Analysts note that Zinc inventories at LME warehouses have been consistently declining and currently stand near 120,000 tonnes compared to 300,000 tonnes in April 2021. Most importantly, stocks earmarked for delivery have jumped from 14,000 tonnes in the first week of March to 75,000 tonnes or 62 per cent of total stocks as of April 12.
Further, it is reported that Trafigura is withdrawing significant volumes of metal to make up for a shortfall in its own supplies after production cuts in Europe. Thus, the price rally in the metal is nowhere close to ending, and there is enough scope for upside.
“Zinc does not have direct supply-side repercussions when it comes to the Russia-Ukraine crisis but since it is an energy-intensive metal any disruption on that end may push prices higher,” said Kaynat Chainwala of Kotak Securities. “Considering that the two parties have not reached any resolution despite a number of peace talks, the European gas crisis too is far from over and hence further upside in Zinc prices cannot be ruled out.”
He expects MCX Zinc prices to trade with a positive bias towards Rs 405/425 levels while prices may find key support near Rs 325-330 levels. This means a potential upside of 14 per cent from the current levels.
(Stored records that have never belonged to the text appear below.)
Definition IPAddress_eq (self : IPAddress) (other : general_name) : eq_result :=
  match other with
  | IsIPAddress other =>
      Equal (ip_eq (IPAddress_value self) (IPAddress_value other))
  | _ => NotImplemented
  end.

(** [self.__eq__(other)], by the class of [self] *)
Definition general_name_eq (self other : general_name) : eq_result :=
  match self with
  | IsRFC822Name n => RFC822Name_eq n other
  | IsDNSName n => DNSName_eq n other
  | IsUniformResourceIdentifier n => UniformResourceIdentifier_eq n other
  | IsDirectoryName n => DirectoryName_eq n other
  | IsRegisteredID n => RegisteredID_eq n other
  | IsIPAddress n => IPAddress_eq n other
  | IsOtherName n => OtherName_eq n other
  end.

(** [a == b]: the answer of [a.__eq__(b)]; if that is [NotImplemented],
    the answer of the reflected [b.__eq__(a)]; if that is too, whether the
    operands are the same object, which two instances that do not
    recognise each other's class are not. *)
Definition py_eq (a c : general_name) : bool :=
  match general_name_eq a c with
  | Equal r => r
  | NotImplemented =>
      match general_name_eq c a with
      | Equal r => r
      | NotImplemented => false
      end
  end.

(** [__ne__], the same in all seven classes: [not self == other] *)
Definition general_name_ne (self other : general_name) : bool :=
  negb (py_eq self other).

(** [RFC822Name.__hash__] and [UniformResourceIdentifier.__hash__] *)
Definition RFC822Name_hash (self : RFC822Name) : Z :=
  hash (RFC822Name_value self).

Definition UniformResourceIdentifier_hash (self : UniformResourceIdentifier) : Z :=
  hash (UniformResourceIdentifier_value self).

End Comparison.

(** The class of an instance. *)
Inductive variant :=
| VRFC822Name | VDNSName | VUniformResourceIdentifier | VDirectoryName
| VRegisteredID | VIPAddress | VOtherName.

Definition class_of {X : ExternalTypes} (g : general_name) : variant :=
  match g with
  | IsRFC822Name _ => VRFC822Name
  | IsDNSName _ => VDNSName
  | IsUniformResourceIdentifier _ => VUniformResourceIdentifier
  | IsDirectoryName _ => VDirectoryName
  | IsRegisteredID _ => VRegisteredID
  | IsIPAddress _ => VIPAddress
  | IsOtherName _ => VOtherName
  end.

(** The three classes whose [__eq__] compares text or bytes. *)
Definition text_like (c : variant) : bool :=
  match c with
  | VRFC822Name | VDNSName | VUniformResourceIdentifier => true
  | _ => false
  end.
(** *** Natural [nargs]: the functions of [UtilsCli] *)

Lemma dict_set_int_nargs (k : string) (v : nat) (d : list (string * nat)) :
  map int_nargs (UtilsCli.dict_set k v d)
  = dict_set k (NargsInt (Z.of_nat v)) (map int_nargs d).
Proof.
  induction d as [| [k' v'] d IH]; cbn; [reflexivity |].
  destruct (String.eqb k' k); cbn; [reflexivity | now rewrite IH].
Qed.

Lemma dict_get_int_nargs (k : string) (d : list (string * nat)) :
  dict_get k (map int_nargs d)
  = option_map (fun v => NargsInt (Z.of_nat v)) (UtilsCli.dict_get k d).
Proof.
  induction d as [| [k' v'] d IH]; cbn; [reflexivity |].
  destruct (String.eqb k' k); [reflexivity | exact IH].
Qed.

Lemma global_opts_of_natural_nargs (self : UtilsCli.Parser) :
  global_opts_of (of_natural_nargs self)
  = map int_nargs (UtilsCli.global_opts_of self).
Proof.
  unfold global_opts_of, UtilsCli.global_opts_of, of_natural_nargs.
  cbn [actions].
  change (@nil (string * Nargs)) with (map int_nargs []).
  generalize (@nil (string * nat)) as d.
  induction (UtilsCli.actions self) as [| [opts nargs] acts IH]; intros d;
    cbn [map fold_left fst snd]; [reflexivity |].
  rewrite <- IH. f_equal. clear IH. revert d.
  induction opts as [| opt opts IHopts]; intros d; cbn [fold_left];
    [reflexivity |].
  now rewrite <- IHopts, dict_set_int_nargs.
Qed.

Lemma py_index_of_nat {A : Type} (l : list A) (i : nat) :
  py_index l (Z.of_nat i) = nth_error l i.
Proof.
  unfold py_index.
  replace (0 <=? Z.of_nat i) with true by (symmetry; apply Z.leb_le; lia).
  now rewrite Nat2Z.id.
Qed.

Lemma scan_natural_nargs (d : list (string * nat)) (argv : list string) :
  forall (fuel idx insertion_idx : nat) (found : bool),
    scan fuel (map int_nargs d) argv (Z.of_nat idx) (Z.of_nat insertion_idx)
         found
    = scan_of (UtilsCli.scan fuel d argv idx insertion_idx found).
Proof.
  induction fuel as [| fuel IH]; intros idx ins found; [reflexivity |].
  cbn [scan UtilsCli.scan]. rewrite py_index_of_nat.
  destruct (nth_error argv idx) as [arg |] eqn:Harg.
  - replace (Z.of_nat idx <? Z.of_nat (List.length argv)) with true.
    2:{ symmetry. apply Z.ltb_lt.
        assert (idx < List.length argv)%nat
          by (apply nth_error_Some; congruence).
        lia. }
    rewrite dict_get_int_nargs.
    destruct (UtilsCli.dict_get arg d) as [nargs |]; cbn [option_map].
    + destruct found.
      * destruct (UtilsCli.is_help arg); [| reflexivity].
        cbn [nargs_plus_one].
        replace (Z.of_nat idx + (Z.of_nat nargs + 1))
          with (Z.of_nat (idx + (nargs + 1))) by lia.
        apply IH.
      * cbn [idx_plus_nargs].
        replace (Z.of_nat idx + Z.of_nat nargs + 1)
          with (Z.of_nat (idx + nargs + 1)) by lia.
        apply IH.
    + replace (Z.of_nat idx + 1) with (Z.of_nat (idx + 1)) by lia.
      apply IH.
  - replace (Z.of_nat idx <? Z.of_nat (List.length argv)) with false;
      [reflexivity |].
    symmetry. apply Z.ltb_ge. apply nth_error_None in Harg. lia.
Qed.

Lemma find_subparser_natural (self : UtilsCli.Parser) (argv : list string)
    (k : nat) :
  find_subparser (UtilsCli.subparsers_actions self) argv (Z.of_nat k)
  = Return (UtilsCli.subparser_found self argv k).
Proof.
  unfold UtilsCli.subparser_found.
  induction (UtilsCli.subparsers_actions self) as [| [names |] acts IH];
    cbn [find_subparser existsb]; [reflexivity | | exact IH].
  rewrite py_index_of_nat.
  destruct (k <? List.length argv)%nat eqn:Hk.
  - replace (Z.of_nat k <? Z.of_nat (List.length argv)) with true
      by (symmetry; apply Z.ltb_lt; apply Nat.ltb_lt in Hk; lia).
    apply Nat.ltb_lt in Hk.
    destruct (nth_error argv k) as [arg |] eqn:Harg.
    + cbn [andb]. destruct (existsb (String.eqb arg) names);
        [reflexivity | exact IH].
    + apply nth_error_None in Harg. lia.
  - replace (Z.of_nat k <? Z.of_nat (List.length argv)) with false
      by (symmetry; apply Z.ltb_ge; apply Nat.ltb_ge in Hk; lia).
    cbn [andb orb]. exact IH.
Qed.

(** For a parser whose [nargs] are natural numbers, the call is the one
    of [UtilsCli]: it returns, with the same value and the same list. *)
Lemma set_default_subparser_natural_nargs (self : UtilsCli.Parser)
    (name : string) (argv : list string) :
  set_default_subparser (S (List.length argv)) (of_natural_nargs self) name
                        argv
  = match UtilsCli.set_default_subparser self name argv with
    | Some (returned, argv') => Some (Return returned, argv')
    | None => None
    end.
Proof.
  unfold set_default_subparser, UtilsCli.set_default_subparser.
  rewrite global_opts_of_natural_nargs.
  change 1 with (Z.of_nat 1).
  rewrite scan_natural_nargs.
  destruct (UtilsCli.scan (S (List.length argv)) (UtilsCli.global_opts_of self)
              argv 1 1 false) as [k | error |]; cbn [scan_of];
    try reflexivity.
  change (subparsers_actions (of_natural_nargs self))
    with (UtilsCli.subparsers_actions self).
  rewrite find_subparser_natural.
  destruct (UtilsCli.subparser_found self argv k); [reflexivity |].
  unfold py_insert, UtilsCli.list_insert.
  replace (0 <=? Z.of_nat k) with true by (symmetry; apply Z.leb_le; lia).
  now rewrite Nat2Z.id.
Qed.

End SubparserFullFacts.

(** ** [src/utils.py]: more on the waits and the conversion *)
Module UtilsMoreFacts.
Import Py Utils.

(** X10.  With a budget that is zero or negative, and a clock that does
    not go back between its first two readings, [wait_for_output] returns
    [True] at once: it reads no line and leaves the process as it is. *)
Theorem wait_for_output_without_budget_reads_nothing :
  forall (fuel : nat) (pattern : string) (c : Clock) (process : Popen)
         (timeout : Z),
    timeout <= 0 ->
    reading c (asked c) <= reading c (S (asked c)) ->
    wait_for_output (S fuel) pattern c process timeout
    = Some (true, mkClock (reading c) (S (S (asked c))), process).
Proof.
  intros fuel pattern c process timeout Hbudget Hclock.
  unfold wait_for_output. cbn [time_time wait_loop reading asked].
  replace (reading c (S (asked c)) - reading c (asked c) <? timeout)
    with false by (symmetry; apply Z.ltb_ge; lia).
  reflexivity.
Qed.

Lemma wait_for_output_without_budget_on_ticking_clock :
  wait_for_output 1 "boot" Scenarios.ticking_clock Scenarios.prompt_child 0
  = Some (true, mkClock (reading Scenarios.ticking_clock) 2,
          Scenarios.prompt_child).
Proof.
  apply (wait_for_output_without_budget_reads_nothing
           0 "boot" Scenarios.ticking_clock Scenarios.prompt_child 0).
  - lia.
  - cbn. lia.
Defined.

Lemma contains_empty_pattern (line : string) : contains "" line = true.
Proof. now destruct line. Qed.
(** [floorLog2] computes the logarithm for every type width. *)
Lemma floorLog2_log2 ts x : ts = 1 \/ ts = 2 \/ ts = 4 \/ ts = 8 ->
  0 < x < 2 ^ (8 * ts) -> floorLog2 ts x = Ok (Z.log2 x).
Proof.
  intros Hts [Hp Hx]. unfold floorLog2.
  rewrite (proj2 (Z.ltb_lt 0 x)) by lia. cbn [assert_ mbind res_bind].
  assert (in_width (8 * ts) x) as Hw by (unfold in_width; lia).
  destruct Hts as [->|[->|[->| ->]]]; cbn [Z.leb Z.compare Pos.compare Pos.compare_cont];
    log2_chain; f_equal;
    match goal with |- (if Z.land ?v 2 =? 0 then _ else _) = _ =>
      pose proof (log2_last v) as Hl end;
    unfold in_width in *; destruct (Z.land _ 2 =? 0); lia.
Qed.

Lemma log2_pow2_lt n : 0 <= n < 64 -> in_width 64 (2 ^ n).
Proof. intros. split; [lia|]. apply Z.pow_lt_mono_r; lia. Qed.

Lemma land_pred_0 n : 0 < n -> Z.land n (n - 1) = 0 -> n = 2 ^ Z.log2 n.
Proof.
  intros Hn Hl. destruct (Z.log2_spec n Hn) as [Hlo Hhi].
  pose proof (Z.log2_nonneg n).
  destruct (Z.eq_dec n (2 ^ Z.log2 n)) as [|Hne]; [done|exfalso].
  assert (Z.log2 (n - 1) = Z.log2 n) as E.
  { apply Z.log2_unique; [lia|]. lia. }
  apply (f_equal (fun z => Z.testbit z (Z.log2 n))) in Hl.
  rewrite Z.land_spec, Z.testbit_0_l, Z.bit_log2 in Hl by lia.
  rewrite <- E in Hl. rewrite Z.bit_log2 in Hl by (pose proof (Z.pow_pos_nonneg 2 (Z.log2 n)); lia).
  done.
Qed.

Lemma isPowerOf2_iff n : in_width 64 n ->
  isPowerOf2 n = true <-> exists k, 0 <= k < 64 /\ n = 2 ^ k.
Proof.
  intros [H0 H1]. unfold isPowerOf2.
  destruct (Z.eqb_spec n 0) as [->|Hn]; simpl.
  { split; [done|]. intros (k & ? & ?). pose proof (Z.pow_pos_nonneg 2 k). lia. }
  rewrite wrap_small by (unfold in_width; lia). rewrite Z.eqb_eq. split.
  - intros Hl. exists (Z.log2 n). split; [|apply land_pred_0; lia].
    split; [apply Z.log2_nonneg|apply Z.log2_lt_pow2; lia].
  - intros (k & Hk & ->). rewrite ones_pred by lia. rewrite Z.land_ones by lia.
    apply Z.mod_same. lia.
Qed.

(** ** Rounding *)

Lemma land_cnot_ones w k x : 0 <= k <= w -> in_width w x ->
  Z.land x (cnot w (Z.ones k)) = Z.shiftl (Z.shiftr x k) k.
Proof.
  intros Hk Hx. apply Z.bits_inj'; intros i Hi. unfold cnot. autorewrite with zbits.
  destruct (Z.leb_spec k i); simpl.
  - rewrite Z.shiftr_spec by lia. replace (i - k + k) with i by lia.
    destruct (Z.ltb_spec i k); [lia|]. destruct (Z.ltb_spec i w); simpl.
    + by rewrite andb_true_r.
    + rewrite (testbit_above w x) by (done || lia). done.
  - destruct (Z.ltb_spec i k), (Z.ltb_spec i w); try lia; simpl. apply andb_false_r.
Qed.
On LME, the price breached the key resistance at $3550 in the first quarter of 2022 and confirmed its breakout of the rounding bottom pattern. Initial support for price exists around $4030, followed by $3800. All these technical factors support the bullish trend in Zinc.
“Hence, any dip towards the support zone would attract buying opportunities and push the price towards $4900, followed by $5155. Only a close below $3800 would bring a phase of correction in the trend and weaken it towards $3550,” said Chainwala.